The Catholic student ministry building where, many years ago, I was director of university campus ministry is located across the street from Hillel, the university’s Jewish student religious center. The proximity of the two buildings allowed the Rabbi and I to collaborate on issues and activities that served the student population.
One day, while I was meeting with the Rabbi, one of the campus ministers from a fundamentalist Christian denomination arrived with several large boxes of pepperoni pizza. His student group had scheduled an activity on campus, but they had ordered much too much food for the event. In a spirit of generosity common among young adults, they wanted to share the surplus with their neighbors. I cringed, and the Rabbi rushed to remove the pizza from the Hillel building.
The well-meaning Christian fundamentalist was unaware of the Jewish dietary laws’ prohibition of mixing dairy products with meat. The pepperoni pizza was a generous gesture that was equally unkosher. The dietary laws that make pepperoni pizza unclean are the same laws that precipitated the conflict between Jesus and the urban Pharisees in today’s Gospel reading, and those laws remain largely misunderstood by Christians.
Christians often assume that the Jewish dietary laws originated with pragmatic concerns about health and hygiene, but this assumption is incorrect.
According to the terms of the Sinai Covenant, the People of Israel were to be “a kingdom of priests, a nation set apart.” (Ex. 19:6) As such, they were obliged to treat themselves, their activities, and possessions as “holy” rather than “profane.” The distinction between “holy” and “profane” is equivalent to the distinction between “extraordinary” and “common.” Under the Covenant with Moses, the Israelites were to live “extraordinary” lives, separate from the “common” world that does not know or serve the One, True God. Even the food eaten by those faithful to the Covenant cannot remain at the level of the “common”; it is to be dedicated to God in a way that reflects the People’s devotion to God.
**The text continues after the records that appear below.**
(* ===== verification/LoadBalancersFake.v ===== *)
(** * LoadBalancersFake: pkg/loadbalancers/fakes.go

    The fake cloud of the load balancer tests: a list of objects per kind,
    the calls made so far, and the counter [testIPManager]. An object handed
    out is a value here, so what a caller does to it later does not reach the
    list, as with the API client. *)

From S2P Require Import Prelude GoLang GoStrings Compute Utils Namer LoadBalancers.

Record FakeLoadBalancers := MkFakeLoadBalancers {
  flb_Fw : list ForwardingRule;
  flb_Um : list UrlMap;
  flb_Tp : list TargetHttpProxy;
  flb_Tps : list TargetHttpsProxy;
  flb_IP : list Address;
  flb_Certs : list SslCertificate;
  flb_name : string;
  flb_calls : list string;
  flb_namer : Namer;
  flb_testIP : Z;
}.
Definition flb_set_Fw x (f : FakeLoadBalancers) := MkFakeLoadBalancers x (flb_Um f) (flb_Tp f) (flb_Tps f)
  (flb_IP f) (flb_Certs f) (flb_name f) (flb_calls f) (flb_namer f) (flb_testIP f).
Definition flb_set_Um x (f : FakeLoadBalancers) := MkFakeLoadBalancers (flb_Fw f) x (flb_Tp f) (flb_Tps f)
  (flb_IP f) (flb_Certs f) (flb_name f) (flb_calls f) (flb_namer f) (flb_testIP f).
Definition flb_set_Tp x (f : FakeLoadBalancers) := MkFakeLoadBalancers (flb_Fw f) (flb_Um f) x (flb_Tps f)
  (flb_IP f) (flb_Certs f) (flb_name f) (flb_calls f) (flb_namer f) (flb_testIP f).
Definition flb_set_Tps x (f : FakeLoadBalancers) := MkFakeLoadBalancers (flb_Fw f) (flb_Um f) (flb_Tp f) x
  (flb_IP f) (flb_Certs f) (flb_name f) (flb_calls f) (flb_namer f) (flb_testIP f).
Definition flb_set_IP x (f : FakeLoadBalancers) := MkFakeLoadBalancers (flb_Fw f) (flb_Um f) (flb_Tp f)
  (flb_Tps f) x (flb_Certs f) (flb_name f) (flb_calls f) (flb_namer f) (flb_testIP f).
Definition flb_set_Certs x (f : FakeLoadBalancers) := MkFakeLoadBalancers (flb_Fw f) (flb_Um f) (flb_Tp f)
  (flb_Tps f) (flb_IP f) x (flb_name f) (flb_calls f) (flb_namer f) (flb_testIP f).
Definition flb_set_calls x (f : FakeLoadBalancers) := MkFakeLoadBalancers (flb_Fw f) (flb_Um f) (flb_Tp f)
  (flb_Tps f) (flb_IP f) (flb_Certs f) (flb_name f) x (flb_namer f) (flb_testIP f).
Definition flb_set_testIP x (f : FakeLoadBalancers) := MkFakeLoadBalancers (flb_Fw f) (flb_Um f) (flb_Tp f)
  (flb_Tps f) (flb_IP f) (flb_Certs f) (flb_name f) (flb_calls f) (flb_namer f) x.

Definition NewFakeLoadBalancers (name : string) : FakeLoadBalancers :=
  MkFakeLoadBalancers [] [] [] [] [] [] name [] (NewNamer "fake-cluster" "fake-fw") 0.

(** [f.calls = append(f.calls, op)] *)
Definition flb_call (op : string) : M FakeLoadBalancers unit :=
  modW (λ f, flb_set_calls (flb_calls f ++ [op]) f).

(** The loops over a list of objects by name: the first of a name, all but
    those of a name, and a change of those of a name. *)
Definition first_named {X} (name : X → string) (n : string) (l : list X) : option X :=
  List.find (λ x, bool_decide (name x = n)) l.
Definition without_named {X} (name : X → string) (n : string) (l : list X) : list X :=
  filter (λ x, name x ≠ n) l.
Definition change_named {X} (name : X → string) (n : string) (g : X → X) (l : list X) : list X :=
  (λ x, if decide (name x = n) then g x else x) <$> l.
(** Replace the first object of a name; [None] when there is none. *)
Fixpoint replace_named {X} (name : X → string) (y : X) (l : list X) : option (list X) :=
  match l with
  | [] => None
  | x :: l =>
      if decide (name x = name y) then Some (y :: l) else (λ l', x :: l') <$> replace_named name y l
  end.

Definition flb_find {X} (op : string) (sel : FakeLoadBalancers → list X) (name : X → string)
    (n : string) : M FakeLoadBalancers (option X) :=
  _ ← flb_call op;
  l ← getW sel;
  match first_named name n l with
  | Some x => mret (Some x)
  | None => throw FakeGoogleAPINotFoundErr
  end.

Definition testIP_ip (t : Z) : string * Z := ("0.0.0." +:+ Itoa (t + 1), t + 1)%Z.

(** ** Names *)

Definition protoOf (https : bool) : NamerProtocol := if https then HTTPSProtocol else HTTPProtocol.
Definition fwName (f : FakeLoadBalancers) (https : bool) : option string :=
  Namer_ForwardingRule (flb_namer f) (flb_name f) (protoOf https).
Definition umName (f : FakeLoadBalancers) : string := Namer_UrlMap (flb_namer f) (flb_name f).
Definition tpName (f : FakeLoadBalancers) (https : bool) : option string :=
  Namer_TargetProxy (flb_namer f) (flb_name f) (protoOf https).

(** ** Forwarding rules *)

Definition FakeLB_GetGlobalForwardingRule : string → M FakeLoadBalancers (option ForwardingRule) :=
  flb_find "GetGlobalForwardingRule" flb_Fw fw_Name.
Definition FakeLB_CreateGlobalForwardingRule (rule : ForwardingRule) : M FakeLoadBalancers unit :=
  _ ← flb_call "CreateGlobalForwardingRule";
  f ← getW (λ f, f);
  let '(address, start) :=
    if decide (fw_IPAddress rule = "") then testIP_ip (flb_testIP f) else (fw_IPAddress rule, flb_testIP f) in
  let rule := MkForwardingRule (fw_Name rule) address (fw_Target rule) (fw_PortRange rule)
    (fw_IPProtocol rule) (fw_Name rule) in
  modW (λ f, flb_set_testIP start (flb_set_Fw (flb_Fw f ++ [rule]) f)).
Definition FakeLB_SetProxyForGlobalForwardingRule (forwardingRuleName proxyLink : string) :
    M FakeLoadBalancers unit :=
  _ ← flb_call "SetProxyForGlobalForwardingRule";
  modW (λ f, flb_set_Fw (change_named fw_Name forwardingRuleName (λ fw,
    MkForwardingRule (fw_Name fw) (fw_IPAddress fw) proxyLink (fw_PortRange fw) (fw_IPProtocol fw)
      (fw_SelfLink fw)) (flb_Fw f)) f).
Definition FakeLB_DeleteGlobalForwardingRule (name : string) : M FakeLoadBalancers unit :=
  _ ← flb_call "DeleteGlobalForwardingRule";
  modW (λ f, flb_set_Fw (without_named fw_Name name (flb_Fw f)) f).
Definition FakeLB_GetForwardingRulesWithIPs (ips : list string) : M FakeLoadBalancers (list ForwardingRule) :=
  _ ← flb_call "GetForwardingRulesWithIPs";
  getW (λ f, filter (λ fw, fw_IPAddress fw ∈ (list_to_set ips : gset string)) (flb_Fw f)).

(** ** Url maps *)

Definition FakeLB_GetUrlMap : string → M FakeLoadBalancers (option UrlMap) :=
  flb_find "GetUrlMap" flb_Um um_Name.
Definition FakeLB_CreateUrlMap (urlMap : UrlMap) : M FakeLoadBalancers unit :=
  _ ← flb_call "CreateUrlMap";
  modW (λ f, flb_set_Um (flb_Um f ++ [MkUrlMap (um_Name urlMap) (umName f) (um_DefaultService urlMap)
    (um_HostRules urlMap) (um_PathMatchers urlMap)]) f).
Definition FakeLB_UpdateUrlMap (urlMap : UrlMap) : M FakeLoadBalancers unit :=
  _ ← flb_call "UpdateUrlMap";
  l ← getW flb_Um;
  match replace_named um_Name urlMap l with
  | Some l => modW (flb_set_Um l)
  | None => throw FakeGoogleAPINotFoundErr
  end.
Definition FakeLB_DeleteUrlMap (name : string) : M FakeLoadBalancers unit :=
  _ ← flb_call "DeleteUrlMap";
  modW (λ f, flb_set_Um (without_named um_Name name (flb_Um f)) f).

(** ** Target proxies *)

Definition FakeLB_GetTargetHttpProxy : string → M FakeLoadBalancers (option TargetHttpProxy) :=
  flb_find "GetTargetHttpProxy" flb_Tp tp_Name.
Definition FakeLB_CreateTargetHttpProxy (proxy : TargetHttpProxy) : M FakeLoadBalancers unit :=
  _ ← flb_call "CreateTargetHttpProxy";
  modW (λ f, flb_set_Tp (flb_Tp f ++ [MkTargetHttpProxy (tp_Name proxy) (tp_Name proxy) (tp_UrlMap proxy)]) f).
Definition FakeLB_DeleteTargetHttpProxy (name : string) : M FakeLoadBalancers unit :=
  _ ← flb_call "DeleteTargetHttpProxy";
  modW (λ f, flb_set_Tp (without_named tp_Name name (flb_Tp f)) f).
Definition FakeLB_SetUrlMapForTargetHttpProxy (proxy : TargetHttpProxy) (urlMap : UrlMap) :
    M FakeLoadBalancers unit :=
  _ ← flb_call "SetUrlMapForTargetHttpProxy";
  modW (λ f, flb_set_Tp (change_named tp_Name (tp_Name proxy) (λ tp,
    MkTargetHttpProxy (tp_Name tp) (tp_SelfLink tp) (um_SelfLink urlMap)) (flb_Tp f)) f).

Definition FakeLB_GetTargetHttpsProxy : string → M FakeLoadBalancers (option TargetHttpsProxy) :=
  flb_find "GetTargetHttpsProxy" flb_Tps tps_Name.
Definition FakeLB_CreateTargetHttpsProxy (proxy : TargetHttpsProxy) : M FakeLoadBalancers unit :=
  _ ← flb_call "CreateTargetHttpsProxy";
  modW (λ f, flb_set_Tps (flb_Tps f ++ [MkTargetHttpsProxy (tps_Name proxy) (tps_Name proxy)
    (tps_UrlMap proxy) (tps_SslCertificates proxy)]) f).
Definition FakeLB_DeleteTargetHttpsProxy (name : string) : M FakeLoadBalancers unit :=
  _ ← flb_call "DeleteTargetHttpsProxy";
  modW (λ f, flb_set_Tps (without_named tps_Name name (flb_Tps f)) f).
Definition FakeLB_SetUrlMapForTargetHttpsProxy (proxy : TargetHttpsProxy) (urlMap : UrlMap) :
    M FakeLoadBalancers unit :=
  _ ← flb_call "SetUrlMapForTargetHttpsProxy";
  modW (λ f, flb_set_Tps (change_named tps_Name (tps_Name proxy) (λ tps,
    MkTargetHttpsProxy (tps_Name tps) (tps_SelfLink tps) (um_SelfLink urlMap) (tps_SslCertificates tps))
    (flb_Tps f)) f).
Definition FakeLB_SetSslCertificateForTargetHttpsProxy (proxy : TargetHttpsProxy)
    (SSLCert : SslCertificate) : M FakeLoadBalancers unit :=
  _ ← flb_call "SetSslCertificateForTargetHttpsProxy";
  l ← getW flb_Tps;
  _ ← modW (flb_set_Tps (change_named tps_Name (tps_Name proxy) (λ tps,
        MkTargetHttpsProxy (tps_Name tps) (tps_SelfLink tps) (tps_UrlMap tps) [sc_SelfLink SSLCert]) l));
  match first_named tps_Name (tps_Name proxy) l with
  | Some _ => mret tt
  | None => throw FakeGoogleAPINotFoundErr
  end.

(** ** [CheckURLMap]

    The maps of the caller are consumed as the function goes. The arguments
    of an error that are structs are left out. *)

(** The host of a path matcher: the first host rule that names it. *)
Fixpoint matcherHost (d : string) (matcher : PathMatcher) (hostRules : list HostRule) : error + string :=
  match hostRules with
  | [] => inr ""
  | hostRule :: hostRules =>
      if decide (pm_Name matcher = hr_PathMatcher hostRule) then
        match hr_Hosts hostRule with
        | [host] =>
            if decide (d ≠ "" ∧ pm_DefaultService matcher ≠ d)
            then inl (Errorf "Expected default backend %v found %v" [d; pm_DefaultService matcher] [])
            else inr host
        | _ => inl (Errorf "Unexpected hosts in hostrules %+v" [] [])
        end
      else matcherHost d matcher hostRules
  end.

(** [delete(expectedMap[hostname], pathRule)], and the host when it is empty. *)
Definition consume (expectedMap : gmap string (gmap string string)) (hostname pathRule : string) :
    gmap string (gmap string string) :=
  let rest := delete pathRule (default ∅ (expectedMap !! hostname)) in
  if decide (rest = ∅) then delete hostname expectedMap else <[hostname := rest]> expectedMap.

Fixpoint checkPathRules (hostname : string) (rules : list PathRule)
    (expectedMap : gmap string (gmap string string)) : error + gmap string (gmap string string) :=
  match rules with
  | [] => inr expectedMap
  | rule :: rules =>
      match pr_Paths rule with
      | [pathRule] =>
          match expectedMap !! hostname with
          | None => inl (Errorf "Expected map for host %v: %v" [hostname] [])
          | Some hostMap =>
              match hostMap !! pathRule with
              | None => inl (Errorf "Expected rule %v in host map" [pathRule] [])
              | Some svc =>
                  if decide (svc = pr_Service rule)
                  then checkPathRules hostname rules (consume expectedMap hostname pathRule)
                  else inl (Errorf "Expected service %v found %v" [svc; pr_Service rule] [])
              end
          end
      | _ => inl (Errorf "Unexpected rule in pathrules %+v" [] [])
      end
  end.

Fixpoint checkMatchers (d : string) (hostRules : list HostRule) (matchers : list PathMatcher)
    (expectedMap : gmap string (gmap string string)) : error + gmap string (gmap string string) :=
  match matchers with
  | [] => inr expectedMap
  | matcher :: matchers =>
      match matcherHost d matcher hostRules with
      | inl err => inl err
      | inr hostname =>
          match checkPathRules hostname (pm_PathRules matcher) expectedMap with
          | inl err => inl err
          | inr expectedMap => checkMatchers d hostRules matchers expectedMap
          end
      end
  end.

(** What is left to say once the url map of [l7] is found. *)
Definition checkUrlMapOf (um : UrlMap) (expectedMap : gmap string (gmap string string)) : option error :=
  let d := default "" (expectedMap !! DefaultBackendKey ≫= lookup DefaultBackendKey) in
  let expectedMap := delete DefaultBackendKey expectedMap in
  if decide (d ≠ "" ∧ um_DefaultService um ≠ d)
  then Some (Errorf "Expected default backend %v found %v" [d; um_DefaultService um] []) else
  match checkMatchers d (um_HostRules um) (um_PathMatchers um) expectedMap with
  | inl err => Some err
  | inr expectedMap =>
      if decide (size expectedMap ≠ 0) then Some (Errorf "Untranslated entries %+v" [] []) else None
  end.

Definition FakeLB_CheckURLMap (l7 : L7) (expectedMap : gmap string (gmap string string)) :
    M FakeLoadBalancers unit :=
  _ ← flb_call "CheckURLMap";
  um ← ofOption (l7_um l7);
  found ← FakeLB_GetUrlMap (um_Name um);
  match found with
  | None => mret tt
  | Some _ => retErr (checkUrlMapOf um expectedMap)
  end.

(** ** Addresses and certificates *)

Definition FakeLB_ReserveGlobalAddress (addr : Address) : M FakeLoadBalancers unit :=
  _ ← flb_call "ReserveGlobalAddress";
  modW (λ f, flb_set_IP (flb_IP f ++ [addr]) f).
Definition FakeLB_GetGlobalAddress : string → M FakeLoadBalancers (option Address) :=
  flb_find "GetGlobalAddress" flb_IP ad_Name.
Definition FakeLB_DeleteGlobalAddress (name : string) : M FakeLoadBalancers unit :=
  _ ← flb_call "DeleteGlobalAddress";
  modW (λ f, flb_set_IP (without_named ad_Name name (flb_IP f)) f).

Definition FakeLB_GetSslCertificate : string → M FakeLoadBalancers (option SslCertificate) :=
  flb_find "GetSslCertificate" flb_Certs sc_Name.
Definition FakeLB_CreateSslCertificate (cert : SslCertificate) :
    M FakeLoadBalancers (option SslCertificate) :=
  _ ← flb_call "CreateSslCertificate";
  let cert := MkSslCertificate (sc_Name cert) (sc_Certificate cert) (sc_PrivateKey cert) (sc_Name cert) in
  _ ← modW (λ f, flb_set_Certs (flb_Certs f ++ [cert]) f);
  mret (Some cert).
Definition FakeLB_DeleteSslCertificate (name : string) : M FakeLoadBalancers unit :=
  _ ← flb_call "DeleteSslCertificate";
  modW (λ f, flb_set_Certs (without_named sc_Name name (flb_Certs f)) f).

#[export] Instance Fake_LoadBalancers : LoadBalancers FakeLoadBalancers := {|
  lbc_GetGlobalForwardingRule := FakeLB_GetGlobalForwardingRule;
  lbc_CreateGlobalForwardingRule := FakeLB_CreateGlobalForwardingRule;
  lbc_DeleteGlobalForwardingRule := FakeLB_DeleteGlobalForwardingRule;
  lbc_SetProxyForGlobalForwardingRule := FakeLB_SetProxyForGlobalForwardingRule;
  lbc_GetUrlMap := FakeLB_GetUrlMap;
  lbc_CreateUrlMap := FakeLB_CreateUrlMap;
  lbc_UpdateUrlMap := FakeLB_UpdateUrlMap;
  lbc_DeleteUrlMap := FakeLB_DeleteUrlMap;
  lbc_GetTargetHttpProxy := FakeLB_GetTargetHttpProxy;
  lbc_CreateTargetHttpProxy := FakeLB_CreateTargetHttpProxy;
  lbc_DeleteTargetHttpProxy := FakeLB_DeleteTargetHttpProxy;
  lbc_SetUrlMapForTargetHttpProxy := FakeLB_SetUrlMapForTargetHttpProxy;
  lbc_GetTargetHttpsProxy := FakeLB_GetTargetHttpsProxy;
  lbc_CreateTargetHttpsProxy := FakeLB_CreateTargetHttpsProxy;
  lbc_DeleteTargetHttpsProxy := FakeLB_DeleteTargetHttpsProxy;
  lbc_SetUrlMapForTargetHttpsProxy := FakeLB_SetUrlMapForTargetHttpsProxy;
  lbc_SetSslCertificateForTargetHttpsProxy := FakeLB_SetSslCertificateForTargetHttpsProxy;
  lbc_GetSslCertificate := FakeLB_GetSslCertificate;
  lbc_CreateSslCertificate := FakeLB_CreateSslCertificate;
  lbc_DeleteSslCertificate := FakeLB_DeleteSslCertificate;
  lbc_ReserveGlobalAddress := FakeLB_ReserveGlobalAddress;
  lbc_GetGlobalAddress := FakeLB_GetGlobalAddress;
  lbc_DeleteGlobalAddress := FakeLB_DeleteGlobalAddress;
|}.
The washing of hands, utensils, and other the objects mentioned in today’s Gospel were not hygienic practices; they were religious practices. These were acts of consecrating one’s life and actions to God in order to bring honor to God’s holy Name. Today’s first reading provides a description of the obligation to honor God by keeping the Covenant. As the conflict described in the Gospel reading was about religion and morality rather than cleanliness, the distinction between what comes “from outside” a person and “what comes out of a person” is not a reference to physical realities but to moral realities. (Mk 7:18, 20)
Jesus did not disagree with the obligations imposed by the Sinai Covenant; he taught and practiced an interpretation of those obligations that was suited to rural rather than urban life. The conflict in today’s Gospel was not about keeping the Law or abandoning the Law; it was about the real differences between urban Jewish culture and rural Jewish culture. The urban Pharisees in this Gospel reading were fully aware of these differences. Although they found the rural practices to be somewhat less than adequate for themselves, they probably would have agreed with Jesus’ explanation of the legitimacy of those practices.
The dietary laws facilitated holiness of life by leading an individual to consecrate her or his life to God’s service. The goal of the kashrut laws, then, is not pragmatic, but to give public witness to God’s holiness. Jesus illustrated this point by distinguishing between what comes “from outside” a person and “what comes out of a person.” (Mk 7:18, 20)
There is an element of exclusivity in this distinction, but not judgmentalism. One is obliged to exclude profane practices from one’s life in order to serve God appropriately. Jesus wanted his disciples to understand clearly that moral impurity isn’t the result of the physical defects of the world, but rather the result of the moral defects that people permit in themselves.
The Jewish dietary laws are no longer associated with Christian religious practice, but Jesus’ distinction between purity of life and impurity remains valid. I’d like to paraphrase Jesus’ teaching about holiness of life: if you want to live a holy life, don’t internalize the profaneness of the world. This requires that one avoids responding to evil with further evil.
Take a few minutes to review the last twenty-four hours of your life. Pay attention to the inevitable experiences of being insulted, ignored, or harmed by other people. Holiness of life results from not allowing the immorality of the world to direct one’s thoughts, words, and actions.
It’s very common to respond to violence with further violence and to return insults for insults. This, precisely, is the point Jesus made to his disciples: it’s common, mundane, profane, ordinary, impure and, therefore, distant from God. In Baptism, we are called to set ourselves apart from the world’s commonness and impurity in order to minimize the distance between ourselves and God.